Liner note by Roland from BtP


‘Ordine cuncta vigent’

Forty kilometres west of the Danish capital, Copenhagen, lies the little town of Lejre (pop. 3,000), seat of the pre-Viking kings, both historical and legendary. With its Stone Age villages and ship burials, the area is visibly steeped in history: dating from the 1740s, the rococo Palace of Ledreborg is a relative newcomer. Eight generations of the Holstein-Ledreborg family have lived here, sculpting and refining a baroque estate of 4,000 acres: its lime-tree avenue, at 7.3 kilometres, is said to be the longest in Northern Europe, and runs from the Royal Cathedral city of Roskilde, through Lejre, up the hill to the Palace courtyard and chapel, ending at the family grave-mound. In 1994, the Countess Silvia inaugurated an annual weekend of orchestral concerts in the valley behind the castle. And for 23,000 people, foregathered in August 2006, history was to be made again, with a world-class rock band at the heart of the music.

Procol Harum relax in the hospitality tent before their Saturday début, confident in each other’s musicianship and the magic they are about to unleash. They seem like a secure family, born over four decades, but unified by their timeless music. Gary Brooker, voice and piano, the inspirational ‘Commander’ and 39-year constant amid the mutating line-ups that have coalesced round the remarkable songs he writes with lyricist Keith Reid; Geoff Whitehorn, first-call guitarist to the stars, happiest in his Procol context; Mark Brzezicki, drummer from Big Country; Matt Pegg, with his illustrious bass-playing pedigree; and Josh Phillips, award-winning TV composer, lately settled on the organ bench after many years’ deputising, and looking forward to playing his first orchestral show with the band. “It’s like a weird dream,” he confides, “playing arrangements I grew up with.” As a nine-year-old Josh saw Procol play London with the Royal Philharmonic Orchestra, the year their gold-selling Edmonton Symphony album came out.

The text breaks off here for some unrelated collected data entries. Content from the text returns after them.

(* ===== verification/FatFile.v ===== *)
(** * FAT32: open files

    The sector buffer of an open file and the operations that move it: seeking,
    reading, writing, synchronizing ([fat_file_seek] and the functions around it, in
    src/libs/fat32/fat.c), on the file and the volume it is on.  [FatData] says what
    they do to the bytes of the file. *)
From S2P Require Import Prelude.
From S2P Require Import CString.
From S2P Require Import FatNames.
From S2P Require Import FatTable.
From S2P Require Import FatCache.
From S2P Require Import FatChain.
Local Open Scope Z_scope.
Local Open Scope fat_scope.

(** ** State (libs/fat32/fat.h) *)
Definition FAT_WRITE : Z := 0x01.
Definition FAT_READ : Z := 0x02.
Definition FAT_ACCESSED : Z := 0x20.
Definition FAT_MODIFIED : Z := 0x40.
Definition FAT_FILE_DIRTY : Z := 0x80.
Definition FAT_ATTR_ARCHIVE : Z := 0x20.
Inductive seek_mode := FAT_SEEK_START | FAT_SEEK_CURR | FAT_SEEK_END.

(** [f_open]: the pointer to the volume is not NULL. *)
Record File := {
  f_open : bool; f_dir_sect : Z; f_sclust : Z; f_clust : Z; f_sect : Z; f_size : Z; f_offset : Z;
  f_dir_idx : Z; f_attr : Z; f_flags : Z; f_buf : list Z
}.
(** An open file and the volume it is on. *)
Record session := { file : File; vol : volume }.

Definition set_clust c f : File := {| f with f_clust := c |}.
Definition set_size z f : File := {| f with f_size := z |}.
Definition set_f_flags z f : File := {| f with f_flags := z |}.
Definition set_f_buf b f : File := {| f with f_buf := b |}.
Definition change_file (g : File → File) : M session unit := modify (λ s, {| s with file := g (file s) |}).
Definition raise (fl : Z) : M session unit := change_file (λ f, set_f_flags (Z.lor (f_flags f) fl) f).
Definition lower (fl : Z) : M session unit :=
  change_file (λ f, set_f_flags (Z.land (f_flags f) (Z.lnot fl)) f).
(** A call on the volume. *)
Definition on_vol {A} (m : V A) : M session A := λ s,
  match m (vol s) with
  | Done a v => Done a {| s with vol := v |}
  | Undefined => Undefined
  | Fuel => Fuel
  end.
Lemma wp_on_vol {A} (m : V A) (Q : A → session → Prop) s :
  wp m (λ a v, Q a {| s with vol := v |}) (vol s) → wp (on_vol m) Q s.
Proof. unfold wp, on_vol. by destruct (m (vol s)). Qed.

(** ** Seeking *)

(** [n] links of the chain; the chain grows when it ends. *)
Fixpoint follow_links (n : nat) : M session (res unit) :=
  match n with
  | O => mret (Ok tt)
  | S n' =>
      f ← gets file;
      p ←? on_vol (get_fat (f_clust f));
      if has_flag p.2 (Z.lor CLUST_BAD CLUST_FREE) then mret (Err FAT_ERR_BROKEN) else
      next ←? (if has_flag p.2 CLUST_LAST then on_vol (stretch_chain (f_clust f)) else mret (Ok p.1));
      change_file (set_clust next);;
      follow_links n'
  end.
Definition clust_size (f : Fat) : Z := u32 (Z.shiftl 512 (clust_shift f)).
(** [file->sect] and [file->offset] for the offset [off]. *)
Definition placed (g : Fat) (off : Z) (f : File) : File :=
  {| f with f_sect := u32 (clust_to_sect g (f_clust f) + Z.land (off / 512) (clust_msk g));
            f_offset := off |}.
(** The file buffer follows [file->sect]: the old sector is written back, the new one read. *)
Definition refill (ssect : Z) : M session (res unit) :=
  f ← gets file;
  if f_sect f =? ssect then mret (Ok tt) else
  (if has_flag (f_flags f) FAT_FILE_DIRTY then
     ok ← on_vol (ops_write (f_buf f) ssect);
     if ok : bool then lower FAT_FILE_DIRTY;; mret (Ok tt) else mret (Err FAT_ERR_IO)
   else mret (Ok tt)) ;?
  data ← on_vol (ops_read (f_sect f));
  match data with
  | None => mret (Err FAT_ERR_IO)
  | Some b => change_file (set_f_buf b);; mret (Ok tt)
  end.
Definition restarted (g : Fat) (f : File) : File :=
  {| f with f_clust := f_sclust f; f_sect := clust_to_sect g (f_sclust f); f_offset := 0 |}.
Definition fat_file_seek (offset : Z) (seek : seek_mode) : M session (res unit) :=
  f ← gets file;
  g ← on_vol get_fat_struct;
  if negb (f_open f) then mret (Err FAT_ERR_PARAM) else
  let off := offset + match seek with
                      | FAT_SEEK_START => 0
                      | FAT_SEEK_CURR => f_offset f
                      | FAT_SEEK_END => f_size f
                      end in
  if (off <? 0) || (0xffffffff <? off) then mret (Err FAT_ERR_EOF) else
  let dst := off / clust_size g in
  let src := f_offset f / clust_size g in
  let back := dst <? src in
  when back (change_file (restarted g));;
  follow_links (Z.to_nat (dst - (if back then 0 else src))) ;?
  g ← on_vol get_fat_struct;
  change_file (placed g off);;
  refill (f_sect f).

(** ** Reading and writing

    The number of bytes moved is the length of the data: it is reported with an error
    as well.  In [fat_file_read] the comparison of [len] with the unsigned size is
    unsigned, in [fat_file_write] it is signed, and a negative length ends in [memcpy]. *)
Fixpoint read_loop (fuel : nat) (len : Z) (done : list Z) : M session (list Z * res unit) :=
  match fuel with
  | O => out_of_fuel
  | S fuel' =>
      f ← gets file;
      if (len =? 0) || (f_size f <=? f_offset f) then mret (done, Ok tt) else
      let idx := f_offset f mod 512 in
      let cnt := Z.min (u32 len) (Z.min (512 - idx) (f_size f - f_offset f)) in
      let done := done ++ take (Z.to_nat cnt) (drop (Z.to_nat idx) (f_buf f)) in
      r ← fat_file_seek cnt FAT_SEEK_CURR;
      match r with
      | Err e => mret (done, Err e)
      | Ok _ => read_loop fuel' (len - cnt) done
      end
  end.
Definition fat_file_read (len : Z) : M session (list Z * res unit) :=
  f ← gets file;
  if negb (f_open f) then mret ([], Err FAT_ERR_PARAM) else
  if negb (has_flag (f_flags f) FAT_READ) then mret ([], Err FAT_ERR_DENIED) else
  raise FAT_ACCESSED;;
  read_loop (S (Z.to_nat (f_size f - f_offset f))) len [].

(** [memcpy(file->buf + idx, src, n)] *)
Definition buf_put (idx : nat) (src b : list Z) : list Z := take idx b ++ src ++ drop (idx + length src) b.
(** The loop ends at the first error of the seek, which is not reported. *)
Fixpoint write_loop (fuel : nat) (src : list Z) (bytes : Z) : M session Z :=
  match fuel with
  | O => out_of_fuel
  | S fuel' =>
      if Z.of_nat (length src) =? 0 then mret bytes else
      f ← gets file;
      let idx := f_offset f mod 512 in
      let cnt := Z.min (Z.of_nat (length src)) (512 - idx) in
      change_file (set_f_buf (buf_put (Z.to_nat idx) (take (Z.to_nat cnt) src) (f_buf f)));;
      raise FAT_FILE_DIRTY;;
      e ← fat_file_seek cnt FAT_SEEK_CURR;
      match e with
      | Err _ => mret (bytes + cnt)
      | Ok _ => write_loop fuel' (drop (Z.to_nat cnt) src) (bytes + cnt)
      end
  end.
(** [src]: the [len] bytes the caller's buffer holds. *)
Definition fat_file_write (src : list Z) : M session (Z * res unit) :=
  f ← gets file;
  if negb (f_open f) then mret (0, Err FAT_ERR_PARAM) else
  if negb (has_flag (f_flags f) FAT_WRITE) then mret (0, Err FAT_ERR_DENIED) else
  raise (Z.lor FAT_MODIFIED FAT_ACCESSED);;
  bytes ← write_loop (S (length src)) src 0;
  f ← gets file;
  when (f_size f <? f_offset f) (change_file (set_size (f_offset f)));;
  mret (bytes, Ok tt).

(** ** Synchronizing *)

(** The directory entry: [acc_date], and for a modified file the attribute, the size and
    the time of the modification. *)
Definition touch_entry (f : File) (date time : Z) (b : list Z) : list Z :=
  let at_ (o : nat) := (Z.to_nat (f_dir_idx f) + o)%nat in
  let b := if has_flag (f_flags f) FAT_ACCESSED then set_le 2 (at_ 18%nat) date b else b in
  if has_flag (f_flags f) FAT_MODIFIED then
    let b := set_le 1 (at_ 11%nat) (Z.lor (get_le 1 (at_ 11%nat) b) FAT_ATTR_ARCHIVE) b in
    let b := set_le 4 (at_ 28%nat) (f_size f) b in
    let b := set_le 2 (at_ 24%nat) date b in
    set_le 2 (at_ 22%nat) time b
  else b.
Definition fat_file_sync : M session (res unit) :=
  f ← gets file;
  if negb (f_open f) then mret (Err FAT_ERR_PARAM) else
  ok ← on_vol (ops_write (f_buf f) (f_sect f));
  if negb (ok : bool) then mret (Err FAT_ERR_IO) else
  (if has_flag (f_flags f) (Z.lor FAT_ACCESSED FAT_MODIFIED) then
     on_vol (update_buf (f_dir_sect f)) ;?
     on_vol (raise_flag FAT_BUF_DIRTY);;
     let (date, time) := encode_timestamp fat_get_timestamp in
     on_vol (change_fat (λ g, set_buf (touch_entry f date time (buf g)) g));;
     mret (Ok tt)
   else mret (Ok tt)) ;?
  on_vol sync_fs ;?
  lower (Z.lor FAT_ACCESSED FAT_MODIFIED);;
  mret (Ok tt).
Definition fat_file_close : M session (res unit) :=
  f ← gets file;
  if negb (f_open f) then mret (Err FAT_ERR_PARAM) else fat_file_sync.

Procol Harum first played live with orchestra in 1969 at the Stratford Shakespeare Festival in Ontario, throwing down the gauntlet that would shortly be taken up by symphonic dabblers like Deep Purple and The Nice. Thanks to the renown of 1971’s Live with the Edmonton Symphony record and its lavish studio successor, Grand Hotel, Procol acquired a reputation for ‘classical’ leanings. Yet Brooker insists that “our heart is in the blues, with a handful of clever chords”, and the band has played only eighteen orchestral gigs in their first forty years, though they’ve been high-profile collaborations with the likes of the LA Philharmonic, the London Symphony Orchestra and the Hallé.

The Edmonton recording – for all its eventual success – was famously a nightmare of last-minute logistic, technical and bureaucratic problems; but 2006’s Danish shows, ten months in the planning under concert supremo Jens Hofman, take the Ledreborg family motto Ordine cuncta vigent – ‘sound organising makes success’ – as their mantra.

Procol themselves convened, following a six-week break, for two days’ Ledreborg preparation at Gary Brooker’s barn in rural Surrey. Their previous gigs had been another castle (Lulworth), Finland’s Puisto Blues festival alongside Buddy Guy, and a rocking return to the Isle of Wight Festival after thirty-six years. Rehearsing for an orchestral gig is not a matter of studying scores (though the band can read when required), rather of “working out what to omit, counting some bars, and reining yourself in so you don’t go off-piste,” as Geoff puts it. And there is one complex new piece to learn, partly because Brooker likes to keep his musicians on their toes, and partly because Procol delight in surprising their fans.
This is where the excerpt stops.